▶ **Work item**
Which lines of the material hold the word "object"? Copy each one.

········

(** * Lexically constrained beam search (sockeye/lexical_constraints.py)

    A shallow embedding of [ConstrainedHypothesis], [NullHypothesis],
    [get_bank_sizes] and [topk], with the properties of the constraint state
    machine and of the bank allocator.

    Python integers are unbounded, so they are [Z].  Python lists are
    [list]s read and written through [py_get] and [py_set], which implement
    Python's index rule: an index [i] with [-len <= i < 0] denotes
    [len + i], anything outside [-len <= i < len] raises [IndexError].
    Code that can raise returns a [result]. *)

From stdpp Require Import base list.
From Stdlib Require Import ZArith Lia Sorting.Sorted.

Local Open Scope Z_scope.

(** ** Outcomes of running a piece of Python *)

Inductive exn := IndexError | ZeroDivisionError | ValueError.

(** [Timeout] is only produced by the loops that are given an iteration
    budget: it stands for a loop that is still running when the budget is
    used up. *)
Inductive result (A : Type) :=
| Ok (a : A)
| Raise (e : exn)
| Timeout.
Arguments Ok {A} a.
Arguments Raise {A} e.
Arguments Timeout {A}.

Definition bind {A B} (r : result A) (k : A → result B) : result B :=
  match r with
  | Ok a => k a
  | Raise e => Raise e
  | Timeout => Timeout
  end.

Notation "'let!' x ':=' r 'in' k" := (bind r (λ x, k))
  (at level 10, x pattern, r at level 100, k at level 200, only parsing).

Definition returns {A} (r : result A) : Prop := ∃ a, r = Ok a.

(** ** Python lists *)

Section py_list.
Context {A : Type}.

(** The position a Python index denotes, when it denotes one. *)
Definition py_index (l : list A) (i : Z) : option nat :=
  let n := Z.of_nat (length l) in
  if decide (0 ≤ i < n) then Some (Z.to_nat i)
  else if decide (- n ≤ i < 0) then Some (Z.to_nat (n + i))
  else None.

(** [l[i]] *)
Definition py_get (l : list A) (i : Z) : result A :=
  match py_index l i with
  | Some k => match l !! k with Some x => Ok x | None => Raise IndexError end
  | None => Raise IndexError
  end.

(** [l[i] = x] *)
Definition py_set (l : list A) (i : Z) (x : A) : result (list A) :=
  match py_index l i with
  | Some k => Ok (<[k:=x]> l)
  | None => Raise IndexError
  end.

(** [len(l)] *)
Definition len (l : list A) : Z := Z.of_nat (length l).

(** [l[:-1]] *)
Definition py_init (l : list A) : list A := take (length l - 1)%nat l.
End py_list.

(** [range(a, b)] and [range(a, b, -1)] *)
Definition range (a b : Z) : list Z := seqZ a (b - a).
Definition range_down (a b : Z) : list Z := (λ k, a - k) <$> seqZ 0 (a - b).

(** [sorted(l, key=key)]: Python's sort is stable, elements with equal keys
    keep the order they have in [l].  [le] is the order on keys. *)
Section sorted.
Context {A K : Type} (le : K → K → bool) (key : A → K).

Fixpoint insert_by (x : A) (l : list A) : list A :=
  match l with
  | [] => [x]
  | y :: l' => if le (key x) (key y) then x :: y :: l' else y :: insert_by x l'
  end.

Definition sorted (l : list A) : list A := foldr insert_by [] l.
End sorted.

(** ** ConstrainedHypothesis *)

(** The class of an object decides which [isValid] and [finished] run:
    [NullHypothesis] overrides both and inherits everything else. *)
Inductive hyp_class := ConstrainedHypothesis | NullHypothesis.

Record hypothesis := MkHypothesis {
  cls : hyp_class;
  constraints : list Z;
  is_sequence : list Z;
  eos_id : Z;
  met : list bool;
  lastMet : Z
}.

#[export] Instance hyp_class_eq_dec : EqDecision hyp_class.
Proof. solve_decision. Defined.
#[export] Instance hypothesis_eq_dec : EqDecision hypothesis.
Proof. solve_decision. Defined.

(** The loop of [__init__] over the phrases, on the two lists it grows. *)
Fixpoint init_phrases (constraint_list : list (list Z)) (cs sq : list Z)
  : result (list Z * list Z) :=
  match constraint_list with
  | [] => Ok (cs, sq)
  | phrase :: rest =>
      let cs := cs ++ phrase in
      let sq := sq ++ replicate (length phrase) 1 in
      let! sq := py_set sq (-1) 0 in
      init_phrases rest cs sq
  end.

(** [ConstrainedHypothesis.__init__], run on an object of class [c]. *)
Definition init (c : hyp_class) (constraint_list : list (list Z)) (eos : Z)
  : result hypothesis :=
  let! (cs, sq) := init_phrases constraint_list [] [] in
  Ok {| cls := c; constraints := cs; is_sequence := sq; eos_id := eos;
        met := (λ _, false) <$> cs; lastMet := -1 |}.

(** [ConstrainedHypothesis(constraint_list, eos_id)] *)
Definition new_ConstrainedHypothesis (constraint_list : list (list Z)) (eos : Z)
  : result hypothesis :=
  init ConstrainedHypothesis constraint_list eos.

(** [NullHypothesis()]: [super().__init__(([], []), 0)] *)
Definition new_NullHypothesis : result hypothesis :=
  init NullHypothesis [[]; []] 0.

Definition size (s : hypothesis) : Z := len (constraints s).

(** [sum(self.met)]: [True] counts 1 and [False] counts 0. *)
Definition numMet (s : hypothesis) : Z :=
  foldr (λ (b : bool) n, (if b then 1 else 0) + n) 0 (met s).

Definition numNeeded (s : hypothesis) : Z := size s - numMet s.

Definition finished (s : hypothesis) : bool :=
  match cls s with
  | NullHypothesis => true
  | ConstrainedHypothesis => bool_decide (numNeeded s = 0)
  end.

Definition isValid (s : hypothesis) (wordid : Z) : bool :=
  match cls s with
  | NullHypothesis => false
  | ConstrainedHypothesis => finished s || bool_decide (wordid ≠ eos_id s)
  end.

(** [self.lastMet != -1 and self.is_sequence[self.lastMet] == 1] *)
Definition mid_phrase (s : hypothesis) : result bool :=
  if decide (lastMet s ≠ -1) then
    let! v := py_get (is_sequence s) (lastMet s) in
    Ok (bool_decide (v = 1))
  else Ok false.

(** The body of the [for i, id in enumerate(self.constraints)] loop of
    [allowed], from position [i] on. *)
Fixpoint allowed_loop (s : hypothesis) (i : Z) (ids : list Z) (items : list Z)
  : result (list Z) :=
  match ids with
  | [] => Ok items
  | _ :: ids' =>
      let! m := py_get (met s) i in
      let! eligible :=
        (if m then Ok false
         else if decide (i = 0) then Ok true
         else let! v := py_get (is_sequence s) (i - 1) in Ok (bool_decide (v = 0))) in
      let! items :=
        (if eligible then let! c := py_get (constraints s) i in Ok (items ++ [c])
         else Ok items) in
      allowed_loop s (i + 1) ids' items
  end.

········

▶ **Problem solution**
(** The class of an object decides which [isValid] and [finished] run:
(** [ConstrainedHypothesis.__init__], run on an object of class [c]. *)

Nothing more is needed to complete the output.